▶ _Task goal_
The entries below should be transcribed in their entirety, exactly as written.
*** Exercise material
(** A cost is the larger the more vertices the walk has. *)
Lemma walk_cost_submseteq weights l k :
  l ⊆+ k → cost_le (walk_cost weights l) (walk_cost weights k).
Proof.
  intros [r Hr]%submseteq_Permutation. rewrite (walk_cost_perm _ _ _ Hr), walk_cost_app.
  generalize (walk_cost weights l) (walk_cost weights r). intros [] []. unfold cost_le; cbn. lia.
Qed.

(** Setting the weight of a vertex to zero. *)
Lemma walk_cost_drop_notin weights c l :
  c ∉ l → walk_cost (<[c := 0%N]> weights) l = walk_cost weights l.
Proof.
  induction l as [|v l IH]; [done|]. intros [Hne Hl]%not_elem_of_cons.
  rewrite !walk_cost_cons, IH by done. by rewrite list_lookup_total_insert_ne.
Qed.

Lemma walk_cost_drop_in weights c l :
  c < length weights → NoDup l → c ∈ l →
  walk_cost weights l =
  cost_plus (walk_cost (<[c := 0%N]> weights) l) (mkPathCost (weights !!! c) 0).
Proof.
  intros Hc Hnd [l' Hp]%elem_of_Permutation. rewrite Hp in Hnd. apply NoDup_cons in Hnd as [Hin _].
  rewrite !(walk_cost_perm _ _ _ Hp), !walk_cost_cons, walk_cost_drop_notin by done.
  rewrite list_lookup_total_insert_eq by done. unfold cost_plus; cbn. f_equal; lia.
Qed.

(** * Properties *)

(** On an acyclic graph whose vertices fit [i32] and whose walks do not
    overflow, visiting each vertex after its dependencies computes for every vertex the cost of
    the longest walk from it, by runtime and then by number of vertices; and the accessor reads
    back, for every vertex, a walk that starts there and has that cost, listed from its far end.
    For a vertex out of range the accessor answers [None].  Nothing panics. *)
Theorem longest_paths_correct adj weights order (Hok : adj_ok adj)
    (Hp : order ≡ₚ seq 0 (length adj)) (Ht : topo_ordered adj (reverse order))
    (Hw : length weights = length adj) (Hov : no_overflow adj weights)
    (Hfit : (Z.of_nat (length adj) <= 2 ^ 31)%Z) :
  ∃ costs pred,
    Graph_find_longest_paths (graph_of adj) order weights = Ok (costs, pred) ∧
    (∀ v, v < length adj → ∃ c path,
       critical_path_for_vertex (mkCriticalPathAccessor pred costs) v = Ok (Some (c, path)) ∧
       longest adj weights v c ∧
       is_walk adj (reverse path) ∧ head (reverse path) = Some v ∧ walk_cost weights path = c) ∧
    (∀ v, length adj ≤ v →
       critical_path_for_vertex (mkCriticalPathAccessor pred costs) v = Ok None).
Proof.
  assert (acyclic adj) as Ha.
  { eapply topo_ordered_acyclic; [done| |exact Ht]. by rewrite reverse_Permutation. }
  pose proof (find_longest_spec adj weights Hok Ha Hw Hov Hfit order Hp Ht) as H.
  apply returns_Ok in H as ([costs pred] & E & Hlc & Hlp & Hdone). cbn [fst snd] in *.
  exists costs, pred. split_and!; [done| |].
  - exact (accessor_spec adj weights Hok Hw costs pred Hlc Hlp Hdone).
  - intros v Hv. unfold critical_path_for_vertex, VertexData_get. cbn [cpa_cost_from_source].
    by rewrite lookup_ge_None_2 by lia.
Qed.

(** The graph and weights of [test_longest_paths]. *)
Definition test_weights : VertexData N := [20; 10; 15; 5]%N.

Lemma test_acyclic : acyclic test_adj.
Proof.
  apply (topo_ordered_acyclic test_adj [3; 2; 1; 0]); [exact test_adj_ok| |].
  - cbn. apply (bool_decide_unpack _). by vm_compute.
  - cbn. split_and!; try done; intros v (es & Hes & Hv); cbn in Hes; simplify_eq; set_solver.
Qed.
******
▶ _Your solution_
(** A cost is the larger the more vertices the walk has. *)
Lemma walk_cost_submseteq weights l k :
  l ⊆+ k → cost_le (walk_cost weights l) (walk_cost weights k).
Proof.
  intros [r Hr]%submseteq_Permutation. rewrite (walk_cost_perm _ _ _ Hr), walk_cost_app.
  generalize (walk_cost weights l) (walk_cost weights r). intros [] []. unfold cost_le; cbn. lia.
Qed.

(** Setting the weight of a vertex to zero. *)
Lemma walk_cost_drop_notin weights c l :
  c ∉ l → walk_cost (<[c := 0%N]> weights) l = walk_cost weights l.
Proof.
  induction l as [|v l IH]; [done|]. intros [Hne Hl]%not_elem_of_cons.
  rewrite !walk_cost_cons, IH by done. by rewrite list_lookup_total_insert_ne.
Qed.

Lemma walk_cost_drop_in weights c l :
  c < length weights → NoDup l → c ∈ l →
  walk_cost weights l =
  cost_plus (walk_cost (<[c := 0%N]> weights) l) (mkPathCost (weights !!! c) 0).
Proof.
  intros Hc Hnd [l' Hp]%elem_of_Permutation. rewrite Hp in Hnd. apply NoDup_cons in Hnd as [Hin _].
  rewrite !(walk_cost_perm _ _ _ Hp), !walk_cost_cons, walk_cost_drop_notin by done.
  rewrite list_lookup_total_insert_eq by done. unfold cost_plus; cbn. f_equal; lia.
Qed.

(** * Properties *)

(** On an acyclic graph whose vertices fit [i32] and whose walks do not
    overflow, visiting each vertex after its dependencies computes for every vertex the cost of
    the longest walk from it, by runtime and then by number of vertices; and the accessor reads
    back, for every vertex, a walk that starts there and has that cost, listed from its far end.
    For a vertex out of range the accessor answers [None].  Nothing panics. *)
Theorem longest_paths_correct adj weights order (Hok : adj_ok adj)
    (Hp : order ≡ₚ seq 0 (length adj)) (Ht : topo_ordered adj (reverse order))
    (Hw : length weights = length adj) (Hov : no_overflow adj weights)
    (Hfit : (Z.of_nat (length adj) <= 2 ^ 31)%Z) :
  ∃ costs pred,
    Graph_find_longest_paths (graph_of adj) order weights = Ok (costs, pred) ∧
    (∀ v, v < length adj → ∃ c path,
       critical_path_for_vertex (mkCriticalPathAccessor pred costs) v = Ok (Some (c, path)) ∧
       longest adj weights v c ∧
       is_walk adj (reverse path) ∧ head (reverse path) = Some v ∧ walk_cost weights path = c) ∧
    (∀ v, length adj ≤ v →
       critical_path_for_vertex (mkCriticalPathAccessor pred costs) v = Ok None).
Proof.
  assert (acyclic adj) as Ha.
  { eapply topo_ordered_acyclic; [done| |exact Ht]. by rewrite reverse_Permutation. }
  pose proof (find_longest_spec adj weights Hok Ha Hw Hov Hfit order Hp Ht) as H.
  apply returns_Ok in H as ([costs pred] & E & Hlc & Hlp & Hdone). cbn [fst snd] in *.
  exists costs, pred. split_and!; [done| |].
  - exact (accessor_spec adj weights Hok Hw costs pred Hlc Hlp Hdone).
  - intros v Hv. unfold critical_path_for_vertex, VertexData_get. cbn [cpa_cost_from_source].
    by rewrite lookup_ge_None_2 by lia.
Qed.

(** The graph and weights of [test_longest_paths]. *)
Definition test_weights : VertexData N := [20; 10; 15; 5]%N.

Lemma test_acyclic : acyclic test_adj.
Proof.
  apply (topo_ordered_acyclic test_adj [3; 2; 1; 0]); [exact test_adj_ok| |].
  - cbn. apply (bool_decide_unpack _). by vm_compute.
  - cbn. split_and!; try done; intros v (es & Hes & Hv); cbn in Hes; simplify_eq; set_solver.
Qed.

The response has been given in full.